History

United States
- Name: Edward R. Squibb
- Namesake: Edward R. Squibb
- Ordered: as type (EC2-S-C1) hull, MC hull 2384
- Builder: J.A. Jones Construction, Brunswick, Georgia
- Cost: $870,514
- Yard number: 169
- Way number: 5
- Laid down: 6 October 1944
- Launched: 9 November 1944
- Sponsored by: Mrs.

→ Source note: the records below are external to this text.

(* ===== verification/Recurring.v ===== *)
(** Recurring rules: the service that keeps them
    ([app/src/app/core/repositories/recurring.service.ts]) and the materialiser that
    turns them into transactions ([core/recurring/materialiser.service.ts]). *)
From S2P Require Export Schedule Transactions.
#[local] Open Scope string_scope.
#[local] Open Scope Z_scope.

(** * Definitions *)

(** ** class MaterialiserService *)

Record MaterialisationResult : Type := mkMatResult { mr_created : Z; mr_incomplete : list string }.

Definition toTransaction (now : Z) (rule : RecurringRule) (id date : string) : Transaction :=
  mkTransaction id (rule_kind rule) (rule_amount rule) (rule_currency rule) (rule_accountId rule)
    (rule_counterAccountId rule) (rule_categoryId rule) date
    (if truthy (trim (rule_payee rule)) then trim (rule_payee rule) else rule_name rule)
    (rule_note rule) (rule_tags rule) false None None now "".

(** One date of the inner loop. *)
Definition run_date (rule : RecurringRule) (created : Z) (date : string) : M App Z :=
  let id := occurrenceId (rule_id rule) date in
  s ← getS;
  if hasHistory ETransactions id s then mret created
  else
    now ← Date_now;
    _ ← put ETransactions (ATransaction (toTransaction now rule id date));
    mret (created + 1).

(** The date a rule resumes after. *)
Definition resume_after (rule : RecurringRule) (s : App) : option string :=
  match latestEntityIdWithPrefix ETransactions (rule_id rule ++ ":") s with
  | Some furthest => if truthy furthest then snd <$> parseOccurrenceId furthest else None
  | None => None
  end.

(** One rule of the outer loop. *)
Definition run_rule (asOf : string) (limit : nat) (acc : Z * list string) (rule : RecurringRule)
  : M App (Z * list string) :=
  s ← getS;
  due ← liftR (occurrencesUpTo rule asOf limit (resume_after rule s));
  let incomplete := if (length due =? limit)%nat then (acc.2 ++ [rule_id rule])%list else acc.2 in
  created ← foldM (run_date rule) acc.1 due;
  mret (created, incomplete).

Definition run (asOf : string) (limit : nat) : M App MaterialisationResult :=
  s ← getS;
  r ← foldM (run_rule asOf limit) (0, []) (List.filter (fun rule => negb (rule_archived rule)) (rules s));
  mret (mkMatResult r.1 r.2).

Definition set_skipped (skipped : list string) (r : RecurringRule) : RecurringRule :=
  mkRule (rule_id r) (rule_name r) (rule_kind r) (rule_amount r) (rule_currency r) (rule_accountId r)
    (rule_counterAccountId r) (rule_categoryId r) (rule_payee r) (rule_note r) (rule_tags r)
    (rule_interval r) (rule_unit r) (rule_startDate r) (rule_endDate r) (rule_maxOccurrences r)
    skipped (rule_archived r) (rule_createdAt r) (rule_updatedAt r).

Definition skip (ruleId date : string) : M App unit :=
  s ← getS;
  match get_of as_rule ERecurringRules ruleId s with
  | None => mret tt
  | Some rule =>
      if bool_decide (date ∈ rule_skipped rule) then mret tt
      else
        _ ← put ERecurringRules
              (ARule (set_skipped (js_sort cmp_string (rule_skipped rule ++ [date])%list) rule));
        s ← getS;
        let id := occurrenceId ruleId date in
        match table_get ETransactions id s with
        | Some _ => Ledger.remove ETransactions id
        | None => mret tt
        end
  end.

(** ** class RecurringService *)

(** The optional fields of a draft are [None] where absent. *)
Record RecurringDraft : Type := mkRuleDraft {
  rd_id : string; rd_name : string; rd_kind : TransactionKind; rd_amount : Minor;
  rd_currency : string; rd_accountId : string; rd_interval : Z; rd_unit : RecurrenceUnit;
  rd_startDate : string; rd_counterAccountId : option (option string);
  rd_categoryId : option (option string); rd_payee : option string; rd_note : option string;
  rd_tags : option (list string); rd_endDate : option (option string);
  rd_maxOccurrences : option (option Z); rd_skipped : option (list string);
  rd_archived : option bool; rd_createdAt : option Z }.

Record RuleStatus : Type := mkRuleStatus { rs_rule : RecurringRule; rs_next : option string }.

Definition all_rules `{!Locale} (s : App) : list RecurringRule :=
  js_sort (fun a b => localeCompare (rule_name a) (rule_name b)) (rules s).
Definition active_rules `{!Locale} (s : App) : list RecurringRule :=
  List.filter (fun r => negb (rule_archived r)) (all_rules s).
Definition archived_rules `{!Locale} (s : App) : list RecurringRule :=
  List.filter rule_archived (all_rules s).

Fixpoint rule_statuses (today : string) (rs : list RecurringRule) : result (list RuleStatus) :=
  match rs with
  | [] => Ok []
  | rule :: rest =>
      next ← nextOccurrence rule today;
      others ← rule_statuses today rest;
      mret (mkRuleStatus rule next :: others)
  end.

Definition next_cmp `{!Locale} (a b : RuleStatus) : Z :=
  match rs_next a, rs_next b with
  | None, None => 0
  | None, Some _ => 1
  | Some _, None => -1
  | Some x, Some y => localeCompare x y
  end.

Definition upcoming `{!Locale} (today : string) (s : App) : result (list RuleStatus) :=
  statuses ← rule_statuses today (active_rules s);
  mret (js_sort next_cmp statuses).

Definition rule_byId `{!Locale} (id : string) (s : App) : option RecurringRule :=
  List.find (fun r => String.eqb (rule_id r) id) (all_rules s).

(** The next [count] occurrences after [cursor]. *)
Fixpoint preview (rule : RecurringRule) (count : nat) (cursor : string) : result (list string) :=
  match count with
  | O => Ok []
  | S n =>
      next ← nextOccurrence rule cursor;
      match next with
      | None => Ok []
      | Some next => rest ← preview rule n next; mret (next :: rest)
      end
  end.
Lemma counts_partition l :
  Forall row_wf l ->
  (length (List.filter is_ready l) + length (List.filter pr_duplicate l) + length (List.filter is_failed l) = length l)%nat.
Proof.
  induction 1 as [|row l Hr _ IH]; [done|]. cbn [List.filter].
  assert (is_ready row = true /\ pr_duplicate row = false /\ is_failed row = false
    \/ is_ready row = false /\ pr_duplicate row = true /\ is_failed row = false
    \/ is_ready row = false /\ pr_duplicate row = false /\ is_failed row = true)
    as [(-> & -> & ->)|[(-> & -> & ->)|(-> & -> & ->)]]; cbn [length]; try lia.
  unfold is_ready, is_failed. destruct Hr as [(p & _ & -> & ->)|(e & He & -> & -> & ->)]; [|by rewrite He; right; right].
  destruct (pr_duplicate row); [right; left|left]; done.
Qed.

Lemma applied_inv rws mapping options plan o s r s' :
  planImport rws mapping options = Ok plan -> truthy (ao_accountId o) = true -> transactions_inv s ->
  fresh_ids s -> apply_plan plan o s = (Ok r, s') -> transactions_inv s'.
Proof.
  intros Hplan Hacc Hinv Hf Happ. unfold planImport in Hplan. apply bind_Ok_inv in Hplan as (l & El & [= <-]).
  unfold apply_plan, mbind, M_bind, getS in Happ. cbn [ip_rows] in *.
  destruct (apply_rows_spec _ _ _ _ _ _ _ Happ Hf) as (_ & _ & Hnew & _).
  apply plan_rows_wf in El as [Hwf _]. rewrite ->Forall_forall in Hwf.
  intros k v [Hv|(row & p & t & Hrow & Hp & -> & Hid & Ham & Hd & Hk & Ha)]%Hnew; [by apply Hinv|].
  destruct (Hwf row Hrow) as [[(q & (Hpos & Hkind & y & m & d & Hdate & Hy & Hm & Hday) & Hq & _)|(e & _ & Hnone & _)] _];
    [|congruence]. rewrite Hp in Hq. injection Hq as <-.
  exists t. split_and!; [done|done|]. split; [by rewrite Ham|by rewrite Ha| |by rewrite Hk].
  rewrite Hd Hdate. exists (mkYmd y m d). apply match_ymd_format; [done|lia|].
  pose proof (daysInMonth_small y m). lia.
Qed.

(** * Properties *)

(** the plan accounts for the file: every row that is not blank is exactly one of
    ready, repeated or failed (the three counts add up to the rows), on its own line of
    the file and in order; what is planned has a positive amount, the kind its sign gives
    and a date that exists. *)
Theorem plan_accounts_for_every_row rws mapping options plan :
  planImport rws mapping options = Ok plan ->
  (ip_ready plan + ip_duplicates plan + ip_failed plan = length (ip_rows plan))%nat
  /\ StronglySorted lt (map pr_line (ip_rows plan))
  /\ Forall (fun row => row_wf row /\ (2 <= pr_line row < 2 + length rws)%nat) (ip_rows plan).
Proof.
  unfold planImport. intros (l & [Hf Hs]%plan_rows_wf & [= <-])%bind_Ok_inv. cbn. split_and!; [|done|done].
  apply counts_partition. eapply Forall_impl; [exact Hf|]. by intros row [? _].
Qed.

(** C34: importing the same statement again does nothing: after a plan has been written,
    planning the same file against the ledger finds every row repeated or failed, and
    applying that plan imports nothing and leaves the ledger as it was. *)
Theorem second_import_does_nothing rws mapping options plan o s r s' :
  planImport rws mapping options = Ok plan -> io_existing options = existingKeys s ->
  fresh_ids s -> apply_plan plan o s = (Ok r, s') ->
  exists plan', planImport rws mapping (mkImportOptions (io_accountId options) (io_currency options)
                                          (io_dayFirst options) (existingKeys s')) = Ok plan'
    /\ ip_ready plan' = 0%nat
    /\ apply_plan plan' (mkApply (ao_accountId o) (ao_currency o) false) s'
       = (Ok (mkImportResult 0 (length (ip_rows plan')) []), s').
Proof.
  intros Hplan Hex Hf Happ. unfold planImport in Hplan. apply bind_Ok_inv in Hplan as (l & El & [= <-]).
  unfold apply_plan, mbind, M_bind, getS in Happ. cbn [ip_rows] in Happ.
  destruct (apply_rows_spec _ _ _ _ _ _ _ Happ Hf) as (Hkeep & Hin & _ & _).
  destruct (plan_rows_again _ _ _ (existingKeys s') _ _ _ (jset_of (existingKeys s')) El) as (l' & El' & _ & Hr).
  assert (Forall (fun row => is_ready row = false) l') as Hall.
  { apply Hr. intros row p Hrow Hp. apply elem_of_jset_of, elem_of_existingKeys.
    destruct (plan_rows_keys _ _ _ _ _ _ El row p Hrow Hp) as [Hk|(row' & p' & Hrow' & Hready & Hp' & Hk)].
    - rewrite elem_of_jset_of Hex elem_of_existingKeys in Hk. destruct Hk as (id & t & Ht & Hk).
      exists id, t. split; [by apply Hkeep|done].
    - rewrite -Hk. eapply Hin; [exact Hrow'| |exact Hp']. unfold shouldImport, is_ready in *. rewrite Hp' in Hready |- *.
      by rewrite Hready. }
  eexists. split; [unfold planImport; cbn [io_existing]; rewrite El' bind_Ok; reflexivity|]. cbn [ip_ready ip_rows]. split.
  - clear -Hall. induction Hall as [|row l Hrow _ IH]; [done|]. cbn [List.filter]. by rewrite Hrow.
  - unfold apply_plan, mbind, M_bind, getS. cbn [ip_rows]. by rewrite apply_rows_skip.
Qed.
(* ===== verification/NumberText.v ===== *)
(** Numbers and the texts a page shows and reads: [Number(text)], [String(x)] and the
    numbers in the path of a chart. *)
From S2P Require Export Import.
#[local] Open Scope string_scope.
#[local] Open Scope Z_scope.

(** * Definitions *)

(** [Number(text)]; [None] is NaN.  Texts that may be numerals in another notation, with
    an exponent or a radix, are not followed. *)
Definition to_number (text : string) : result (option number) :=
  let t := trim text in
  if str_forall (fun c => is_digit c || Ascii.eqb c "." || Ascii.eqb c "-") t then Ok (js_Number t)
  else if existsb (fun c => existsb (Ascii.eqb c) ["e"; "E"; "x"; "X"; "b"; "B"; "o"; "O"; "+"; "I"]%char) (list_ascii_of_string t)
  then Throw (OutsideModel "a numeral in another notation")
  else Ok None.

(** [String(x)] of a positive number: the shortest digits that read back as [x]. *)
Definition numeral (digits : Z) (k n : Z) : string :=
  let d := num_to_string digits in
  if k <=? n then d ++ str_repeat "0" (Z.to_nat (n - k))
  else if 0 <? n then js_slice d 0 (Z.to_nat n) ++ "." ++ js_slice_from d (Z.to_nat n)
  else "0." ++ str_repeat "0" (Z.to_nat (- n)) ++ d.

(** The count of digits before the point, of [m * 2^e]; not above zero below one. *)
Fixpoint decimal_point (fuel : nat) (num den n : Z) : Z :=
  match fuel with
  | O => n
  | S fuel' =>
      if den <=? num then decimal_point fuel' num (den * 10) (n + 1)
      else if num * 10 <? den then decimal_point fuel' (num * 10) den (n - 1)
      else n
  end.

Fixpoint shortest (fuel : nat) (k num den n : Z) (x : number) : option string :=
  match fuel with
  | O => None
  | S fuel' =>
      let shift := k - n in
      let scaled := if 0 <=? shift then (2 * num * 10 ^ shift + den) / (2 * den)
                    else (2 * num + den * 10 ^ (- shift)) / (2 * den * 10 ^ (- shift)) in
      let text := numeral scaled k n in
      if match to_number text with Ok (Some y) => bool_decide (y = x) | _ => false end
      then Some text else shortest fuel' (k + 1) num den n x
  end.

Definition number_text (x : number) : result string :=
  match x with
  | S754_finite false m e =>
      let num := if 0 <=? e then Z.pos m * 2 ^ e else Z.pos m in
      let den := if 0 <=? e then 1 else 2 ^ (- e) in
      let n := decimal_point 400 num den 0 in
      if (n <=? -6) || (21 <? n) then Throw (OutsideModel "a number written with an exponent")
      else match shortest 17 1 num den n x with
           | Some text => Ok text
           | None => Throw (OutsideModel "a number of more digits than a binary64 needs")
           end
  | _ => Throw (OutsideModel "the text of a number that is not a rate")
  end.

(** [String(x)] of any number. *)
Definition number_string (x : number) : result string :=
  match x with
  | S754_nan => Ok "NaN"
  | S754_infinity false => Ok "Infinity"
  | S754_infinity true => Ok "-Infinity"
  | S754_zero _ => Ok "0"
  | S754_finite false _ _ => number_text x
  | S754_finite true m e => text ← number_text (S754_finite false m e); mret ("-" ++ text)
  end.

(** * Lemmas *)

Lemma shortest_reads_back fuel : forall k num den n x text, shortest fuel k num den n x = Some text -> to_number text = Ok (Some x).
Proof.
  induction fuel as [|fuel IH]; intros k num den n x text; [done|]. cbn [shortest].
  set (t := numeral _ k n). destruct (to_number t) as [[y|]|] eqn:E; [|by apply IH..].
  case_bool_decide as Hy; [|by apply IH]. intros [= <-]. by rewrite E Hy.
Qed.

(** The text of a rate reads back as the rate, is not empty, and the rate is above zero. *)
Lemma number_text_ok x text : number_text x = Ok text ->
  to_number text = Ok (Some x) /\ truthy (trim text) = true /\ SFltb (S754_zero false) x = true.
Proof.
  unfold number_text. destruct x as [| | |[] m e]; try done. destruct (_ || _); [done|].
  destruct (shortest _ _ _ _ _ _) as [t|] eqn:E; [|done]. intros [= <-]. apply shortest_reads_back in E. split_and!; [done| |done].
  unfold truthy. destruct (String.eqb_spec (trim t) "") as [Ht|]; [|done]. unfold to_number in E. rewrite Ht in E. done.
Qed.
(** The draft a form stands for; the identity is drawn before the amount is read. *)
Definition draft_of (f : TransactionForm) (account : Account) : M App TransactionDraft :=
  id ← match tf_existing f with Some t => mret (txn_id t) | None => randomUUID end;
  amount ← liftR (parseAmount (tf_amount f) (acc_currency account));
  s ← getS;
  value ← liftR (to_number (tf_rate f));
  let rate := match value with Some x => if needsRate f s && SFltb (S754_zero false) x then Some x else None | None => None end in
  createdAt ← match tf_existing f with Some t => mret (txn_createdAt t) | None => Date_now end;
  let transfer := match tf_kind f with Transfer => true | _ => false end in
  mret (mkTxnDraft id (tf_kind f) amount (acc_currency account) (acc_id account) (tf_date f)
          (Some (if transfer then tf_counterAccountId f else None)) (Some (if transfer then None else tf_categoryId f))
          (trim (tf_payee f)) (Some (trim (tf_note f)))
          (Some match tf_existing f with Some t => txn_tags t | None => [] end) (Some (tf_cleared f))
          rate (match rate with Some _ => Some (tf_date f) | None => None end) (Some createdAt)).

(** The form afterwards, with what went wrong, and the transaction saved. *)
Definition save_form (f : TransactionForm) : M App (TransactionForm * option AnyEntity) :=
  s ← getS;
  let f := set_tf_error None f in
  match form_account f s with
  | None => mret (set_tf_error (Some "Choose an account first") f, None)
  | Some account =>
      catchM (draft ← draft_of f account;
              saved ← save_transaction draft;
              mret (f, Some saved))
             (fun error => mret (set_tf_error (Some (exn_message error)) f, None))
  end.

Definition remove_form (f : TransactionForm) : M App unit :=
  match tf_existing f with None => mret tt | Some txn => remove_transaction (txn_id txn) end.

(** * Specification *)

(** A transaction as the program stores it, whose account has its currency, and the state
    it is opened in: what was trimmed stays so, and a rate is there when it is wanted. *)
Record as_stored (t : Transaction) (s : App) : Prop := {
  as_wf : txn_wf t;
  as_account : exists a, account_byId (txn_accountId t) s = Some a /\ acc_currency a = txn_currency t;
  as_amount : txn_amount t <= MAX_SAFE_INTEGER;
  as_payee : trim (txn_payee t) = txn_payee t;
  as_note : trim (txn_note t) = txn_note t;
  as_kind : match txn_kind t with Transfer => txn_categoryId t = None | _ => txn_counterAccountId t = None end;
  as_rate : match txn_rate t with
            | Some _ => sameCurrency (txn_currency t) (reportingCurrency s) = false /\ txn_rateDate t = Some (txn_date t)
            | None => txn_rateDate t = None
                /\ (sameCurrency (txn_currency t) (reportingCurrency s) = true
                    \/ rateToReporting (txn_currency t) (txn_date t) s = Ok None)
            end }.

Paul Jones
- Completed: 21 November 1944
- Identification: Call Signal: KYTQ; ;
- Fate: Laid up in the National Defense Reserve Fleet, Beaumont, Texas, 30 October 1948; Sold for scrapping, 13 April 1971;

General characteristics
- Class & type: Liberty ship; type EC2-S-C1, standard;
- Tonnage: 10,865 LT DWT; 7,176 GRT;
- Displacement: 3,380 long tons (3,434 t) (light); 14,245 long tons (14,474 t) (max);
- Length: 441 feet 6 inches (135 m) oa; 416 feet (127 m) pp; 427 feet (130 m) lwl;
- Beam: 57 feet (17 m)
- Draft: 27 ft 9.25 in (8.4646 m)
- Installed power: 2 × Oil fired 450 °F (232 °C) boilers, operating at 220 psi (1,500 kPa); 2,500 hp (1,900 kW);
- Propulsion: 1 × triple-expansion steam engine, (manufactured by General Machinery Corp., Hamilton, Ohio); 1 × screw propeller;
- Speed: 11.5 knots (21.3 km/h; 13.2 mph)
- Capacity: 562,608 cubic feet (15,931 m^{3}) (grain); 499,573 cubic feet (14,146 m^{3}) (bale);
- Complement: 38–62 USMM; 21–40 USNAG;
- Armament: Varied by ship; Bow-mounted 3-inch (76 mm)/50-caliber gun; Stern-mounted 4-inch (102 mm)/50-caliber gun; 2–8 × single 20-millimeter (0.79 in) Oerlikon anti-aircraft (AA) cannons and/or,; 2–8 × 37-millimeter (1.46 in) M1 AA guns;

= SS Edward R. Squibb =

World War II Liberty ship of the United States

SS Edward R. Squibb was a Liberty ship built in the United States during World War II. She was named after Edward R. Squibb, a United States Navy surgeon, and founder of E. R. Squibb and Sons.

==Construction==
Edward R. Squibb was laid down on 6 October 1944, under a United States Maritime Commission (MARCOM) contract, MC hull 2384, by J.A. Jones Construction, Brunswick, Georgia; she was sponsored by Mrs. Paul Jones, daughter-in-law of James Addison Jones, and launched on 9 November 1944.

==History==
She was allocated to West India Steamship Company, on 21 November 1944. On 30 October 1948, she was laid up in the National Defense Reserve Fleet, in Beaumont, Texas. On 13 April 1971, she was sold for $40,100, to Luria Brothers & Co., Inc., for scrapping. She was removed from the fleet on 11 May 1971.